Ce contexte inflationniste s’accompagne d’une incapacité de l’économie nationale à absorber les jeunes qui se retrouvent sur le marché du travail chaque année. Le taux de chômage est ainsi passé de 12,1% à 12,9% au niveau national entre le premier trimestre de 2022 et la même période de 2023, touchant particulièrement les jeunes âgés de 15 à 24 ans (35,3%), les diplômés (19,8%) et les femmes (18,1%).
Quelques éclaircies
Le tableau n’est pas cependant si sombre que cela. Il y a quand même des motifs de satisfaction. En effet, même si le PIB non agricole n’est pas suffisamment vigoureux pour résorber le déficit de croissance, notamment lors des périodes de sécheresse ou de déficits pluviométriques sévères, certains secteurs sont source de satisfaction. C’est le cas de l’automobile qui tire parfaitement son épingle du jeu, réalisant des exportations de près de 44,91 milliards de dirhams à fin avril 2023, en hausse de 40,4% par rapport à la même période une année auparavant.

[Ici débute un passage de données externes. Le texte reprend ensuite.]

Definition quiet (e : Env) s t : Prop := service_states t = service_states s ∧ triggered t = triggered s.
Lemma quiet_same e s0 s t : quiet e s t → same s0 s → same s0 t.
Proof. intros [Hs Ht] [Hm Ho]. unfold same, memory, own in *. by rewrite Hs, Ht. Qed.
Lemma unmoved_same s0 s t : unmoved s t → same s0 s → same s0 t.
Proof. intros (Hm & Ho & _) [Hm0 Ho0]. split; congruence. Qed.
Lemma quiet_statement f : (∀ e s t, f s = Some t → quiet e s t) → always quiet (statement f : PM unit).
Proof. intros Hf e s. split; [|done]. cbn. destruct (fault e); [done|]. destruct (f s) eqn:Ef; [by apply Hf|done]. Qed.

Abbreviation Among := (among unmoved).
Lemma quiet_rest {A B} (m : PM A) (k : A → PM B) s0 s Q :
  always quiet m → same s0 s → (∀ x t, same s0 t → Q (Err x) t) → (∀ a t, same s0 t → Among (k a) t Q) → Among (m ≫= k) s Q.
Proof.
  intros Hm Hs He Hk. apply among_try. eapply among_mono; [|eapply (among_keeps _ quiet (same s0)), Hs; [apply unmoved_same|intros e; apply quiet_same|done]].
  cbn. intros [a|x] t Ht; auto.
Qed.
Lemma quiet_insert_result row : always quiet (statement (insert_result row) : PM unit).
Proof. apply quiet_statement. intros e s t. unfold insert_result. destruct (_ || _); [done|by intros [= <-]]. Qed.
Lemma quiet_insert_history row : always quiet (statement (insert_history row) : PM unit).
Proof. apply quiet_statement. intros e s t. unfold insert_history. destruct (_ || _); [done|by intros [= <-]]. Qed.
Lemma quiet_prune_old : always quiet (prune_old_sqlite : PM unit).
Proof. apply always_try; [done|intros ?]. apply always_try; [|intros _]; apply quiet_statement; intros e s t [= <-]; done. Qed.
(** * act.qc.arm.add_dqr_to_qc: merging ARM Data Quality Reports into
      the quality-control state of a dataset.

    A shallow embedding of [src/act/qc/arm.py].  The procedure talks to
    three collaborators that live outside the file: the DQR web service
    (reached through [requests.get]), the dataset container, and the
    quality-control accessors of the host library ([ds.clean] and
    [ds.qcfilter]).  The collaborators are the fields of the class
    [HostLibrary]; the procedure itself is written in a small
    state-and-exception monad over a [World] that holds the dataset and
    the chronological log of the effects the procedure performs. *)

From Stdlib Require Import ZArith String Ascii List Lia.
From stdpp Require Import base option list gmap strings.
Import ListNotations.

#[local] Open Scope string_scope.
#[local] Open Scope list_scope.
#[local] Open Scope Z_scope.

(** ** Python strings *)

Module PyStr.

(** Code points below 256 are the characters of [string]. *)

Definition code (c : ascii) : N := N_of_ascii c.

(** The line boundaries of [str.splitlines] among those code points. *)
Definition is_linebreak (c : ascii) : bool :=
  let n := code c in
  (N.eqb n 10 || N.eqb n 11 || N.eqb n 12 || N.eqb n 13
   || N.eqb n 28 || N.eqb n 29 || N.eqb n 30 || N.eqb n 133)%bool.

Definition snoc (s : string) (c : ascii) : string := s +:+ String c "".

(** [text.splitlines()]: a carriage return followed by a line feed is
    one boundary, and no empty string is produced after the last
    boundary. *)
Fixpoint splitlines_from (cur : string) (started : bool) (s : string)
  : list string :=
  match s with
  | EmptyString => if started then [cur] else []
  | String c rest =>
      if N.eqb (code c) 13 then
        match rest with
        | String c' rest' =>
            if N.eqb (code c') 10
            then cur :: splitlines_from "" false rest'
            else cur :: splitlines_from "" false rest
        | EmptyString => cur :: splitlines_from "" false rest
        end
      else if is_linebreak c then cur :: splitlines_from "" false rest
      else splitlines_from (snoc cur c) true rest
  end.
(** The body of the inner [try]: the response with the text of its
    first item replaced, or [None] when something throws. *)
Definition paginate (o : options) (r : McpResponse) (item : content_item)
           (rest : list content_item) (w : world)
  : option McpResponse * world :=
  match JSON_parse (text item) with
  | None => (None, w)
  | Some combinedResponse =>
      match prop "value" combinedResponse,
            prop "@odata.nextLink" combinedResponse with
      | Some value, Some nextLink =>
          let allItems := if truthy_opt value
                          then match value with Some v => v | None => JArr [] end
                          else JArr [] in
          match fetch_pages 100 o allItems nextLink 1 w with
          | (Completed allItems' _, w') =>
              match finish combinedResponse allItems' with
              | Some c =>
                  (Some {| content :=
                             Some ({| item_type := item_type item;
                                      text := JSON_stringify c |} :: rest);
                           _meta := _meta r; isError := isError r |}, w')
              | None => (None, w')
              end
          | (_, w') => (None, w')
          end
      | _, _ => (None, w)
      end
  end.

(** [response] after the pagination block: the inner [catch] only logs. *)
Definition after_pagination (params : JSObject.t json) (o : options)
           (response : option McpResponse) (w : world)
  : option McpResponse * world :=
  match JSObject.get "fetchAllPages" params with
  | Some (JBool true) =>
      match first_item response with
      | Some (r, item, rest) =>
          match paginate o r item rest w with
          | (Some r', w') => (Some r', w')
          | (None, w') => (response, w')
          end
      | None => (response, w)
      end
  | _ => (response, w)
  end.
(** X1.  With the built-in rules alone, the analysis keeps no state from
    one variable to the next: the errors, warnings and notes of [analyze]
    on a list are those of [analyze] on each variable alone, in the order
    of the list; so the findings on two lists put end to end are the
    findings on the first followed by those on the second.  (The patterns
    of the analyzer have no flag but [i].  A custom rule brings a pattern
    object of the caller, which with the flag [g] or [y] remembers where
    its last match ended; the statement is not about such rules.) *)
Theorem analysis_is_per_variable `{Host} vars :
  errorsOf (SecurityAnalyzer.analyze [] vars)
  = flat_map (fun v => errorsOf (SecurityAnalyzer.analyze [] [v])) vars
  /\ warningsOf (SecurityAnalyzer.analyze [] vars)
     = flat_map (fun v => warningsOf (SecurityAnalyzer.analyze [] [v])) vars
  /\ infoOf (SecurityAnalyzer.analyze [] vars)
     = flat_map (fun v => infoOf (SecurityAnalyzer.analyze [] [v])) vars
  /\ forall more,
       SecurityAnalyzer.analyze [] (vars ++ more)
       = app3 (SecurityAnalyzer.analyze [] vars) (SecurityAnalyzer.analyze [] more).
Proof.
  destruct (analyze_flat_map [] vars) as (Ee & Ew & Ei).
  split; [exact Ee|]. split; [exact Ew|]. split; [exact Ei|].
  clear. intro more. induction vars as [|v vars IH].
  - cbn [app]. symmetry. apply app3_nil_l.
  - cbn [app]. rewrite (analyze_cons [] v (vars ++ more)), (analyze_cons [] v vars), IH.
    symmetry. apply app3_assoc.
Qed.
(** A run that is not asked to resume and that no exception ends returns
    one segment for each segment of the model, in their order: segment [i]
    has the id [i], the times of the model's segment shifted by the
    offset, and its text stripped. *)
Theorem fresh_run_segments (self : WhisperTranscriber) (name hash : string)
    (offset : Q) (env : Env) (result : WhisperResult) (d : disk) :
  let raw := wr_segments result in
  (show_bar env = true
   \/ ~ (match last raw with Some s => rs_end s | None => 0 end == 0)%Q) ->
  (ckpt_base self = None \/ checkpoint_interval self <> 0) ->
  ~ (time_at env (2 + length raw) - time_at env 0 == 0)%Q ->
  exists tr self' d',
    transcribe_file self name hash offset false env result d = (Some tr, self', d')
    /\ segments tr = imap (make_segment offset) raw
    /\ map id (segments tr) = map Z.of_nat (seq 0 (length raw))
    /\ map text (segments tr) = map (fun s => PyStr.strip (rs_text s)) raw.
Proof.
  intros raw Hbar Hint Htime.
  destruct (transcribe_file_spec self name hash offset false env result d Hbar Hint Htime)
    as (tr & self' & d' & Hrun & Hsegs).
  assert (Hp : p_resumed (prepare self hash false env d) = []
               /\ p_resume_from (prepare self hash false env d) = 0).
  { unfold prepare. destruct (ckpt_base self); split; reflexivity. }
  destruct Hp as [Hp1 Hp2]. rewrite Hp1, Hp2 in Hsegs. cbn in Hsegs. fold raw in Hsegs.
  exists tr, self', d'. split; [exact Hrun|]. split; [exact Hsegs|]. rewrite Hsegs.
  clear. generalize raw. intros l.
  assert (G : forall k,
             map id (imap (fun j => make_segment offset (k + j)) l)
             = map Z.of_nat (seq k (length l))
             /\ map text (imap (fun j => make_segment offset (k + j)) l)
                = map (fun s => PyStr.strip (rs_text s)) l).
  { induction l as [|x l IH]; intros k; [split; reflexivity|].
    cbn [imap map length seq]. rewrite Nat.add_0_r.
    assert (Hext : imap ((fun j => make_segment offset (k + j)) ∘ S) l
                   = imap (fun j => make_segment offset (S k + j)) l).
    { apply imap_ext. intros j y _. cbn. f_equal. lia. }
    rewrite Hext. destruct (IH (S k)) as [IH1 IH2]. rewrite IH1, IH2.
    split; reflexivity. }
  exact (G 0%nat).
Qed.

Lemma fresh_run_segments_witness :
  option_map (fun t => map id (segments t)) (fst (fst (uninterrupted 4)))
  = Some [0; 1; 2; 3].
Proof.
  destruct (fresh_run_segments transcriber "video.mp4" "abcd1234" 0 env (audio 4) ∅)
    as (tr & self' & d' & Hrun & _ & Hids & _).
  - left. reflexivity.
  - right. discriminate.
  - vm_compute. discriminate.
  - unfold uninterrupted. rewrite Hrun. cbn [fst option_map]. rewrite Hids. reflexivity.
Defined.
(** * cherryjs spatial/quadtree.js: the quad tree's item bookkeeping

    A shallow embedding of [QuadTree] (src/spatial/quadtree.js): the ordered
    draw list, the update queue and the selection cursor, together with the
    collaborators the class calls into ([List], [QuadTreeNode],
    [QuadTreeItem], [Rect]).

    Conventions of the embedding:
    - JavaScript numbers are modelled as [Z]; coordinates are taken to be
      integral, so comparisons are exact.  The sums the comparators form
      are rounded as sums of doubles are ([Number.add]).
    - Items are caller-owned objects that the tree only references.  They
      live in a heap [gmap ItemId QuadTreeItem.t]; the tree's lists hold
      item identifiers, so a flag written through one reference is seen
      through all of them.
    - A [List] is modelled by the sequence of its values, a [Linkable] of
      the list by its position in that sequence. *)

From Stdlib Require Import ZArith Lia Bool String.
From stdpp Require Import base numbers list sorting gmap.

Set Warnings "-clear-no-such-hyp".

Abbreviation ItemId := nat (only parsing).

(* ================================================================== *)
(** ** Numbers *)

Module Number.

(** The double nearest to the integer [s]: integers below [2^53] in size
    are doubles; a larger one keeps its 53 leading bits, rounded to the
    nearest, a tie going to the even neighbour.  Past the largest double
    the result is an infinity, which [2^1024] stands for: it compares
    above every double and equal to itself. *)
Definition roundToDouble (s : Z) : Z :=
  let m := Z.abs s in
  let e := (Z.log2 m - 52)%Z in
  if (e <=? 0)%Z then s
  else
    let ulp := (2 ^ e)%Z in
    let q := (m / ulp)%Z in
    let r := (m mod ulp)%Z in
    let half := (ulp / 2)%Z in
    let q' := if (r <? half)%Z then q
              else if (half <? r)%Z then (q + 1)%Z
              else if Z.even q then q else (q + 1)%Z in
    let v := (q' * ulp)%Z in
    (Z.sgn s * (if (2 ^ 1024 <=? v)%Z then 2 ^ 1024 else v))%Z.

Le secteur touristique, sévèrement touché lors de la pandémie, réalise également de très bonnes performances au cours des trois premiers mois de l’année 2023, enregistrant une hausse des arrivées aux postes frontières de 238% pour atteindre 2,9 millions de touristes. Il dépasse le niveau de 2019 de 17%.
Au-delà de ces réalisations sectorielles, l’un des plus grands motifs de satisfaction reste l’attractivité du Royaume. Et ce, malgré un environnement économique international impacté par la guerre russo-ukrainienne et le nouvel ordre économique mondial post-pandémie qui a favorisé les relocalisations des activités industrielles, le retour au protectionnisme ou encore la promotion de la production locale.
Le Maroc arrive ainsi à toujours attirer les investisseurs internationaux, comme en témoignent les 6 projets prévus par le groupe allemand «Leoni» à Agadir et Casablanca-Settat dans le secteur automobile, et dont les protocoles d’accord ont été signés le 30 mai dernier. Montant global de l’investissement : plus de 932 MDH devant générer 7.100 emplois à l’horizon 2027.
De même, le groupe sino-européen Gotion High-Tech, leader dans le secteur de la mobilité électrique, a signé, le mercredi 31 mai à Marrakech, un mémorandum d’entente avec l’Etat pour la mise en place au Maroc d'un écosystème industriel de production de batteries pour véhicules électriques et de systèmes de stockage d’énergie. Un écosystème qui nécessiterait un investissement record estimé à 65 milliards de dirhams pour la création de plus de 25.000 emplois.
Cet intérêt grandissant des investisseurs étrangers pour le Maroc est stimulé par la nouvelle charte de l’investissement qui, avec ses trois piliers (soutien à l’investissement, amélioration de l’environnement des affaires et gouvernance unifiée et renforcée), dote le Royaume d’un cadre transparent et compétitif qui consolide sa position de puissance économique régionale de référence. De quoi se réjouir, même si ponctuellement les citoyens font face à des problématiques qu’ils estiment plus «urgentes», notamment la cherté de la vie…, avec en toile de fond la hausse des dépenses liées à l’Aid Al-Adha.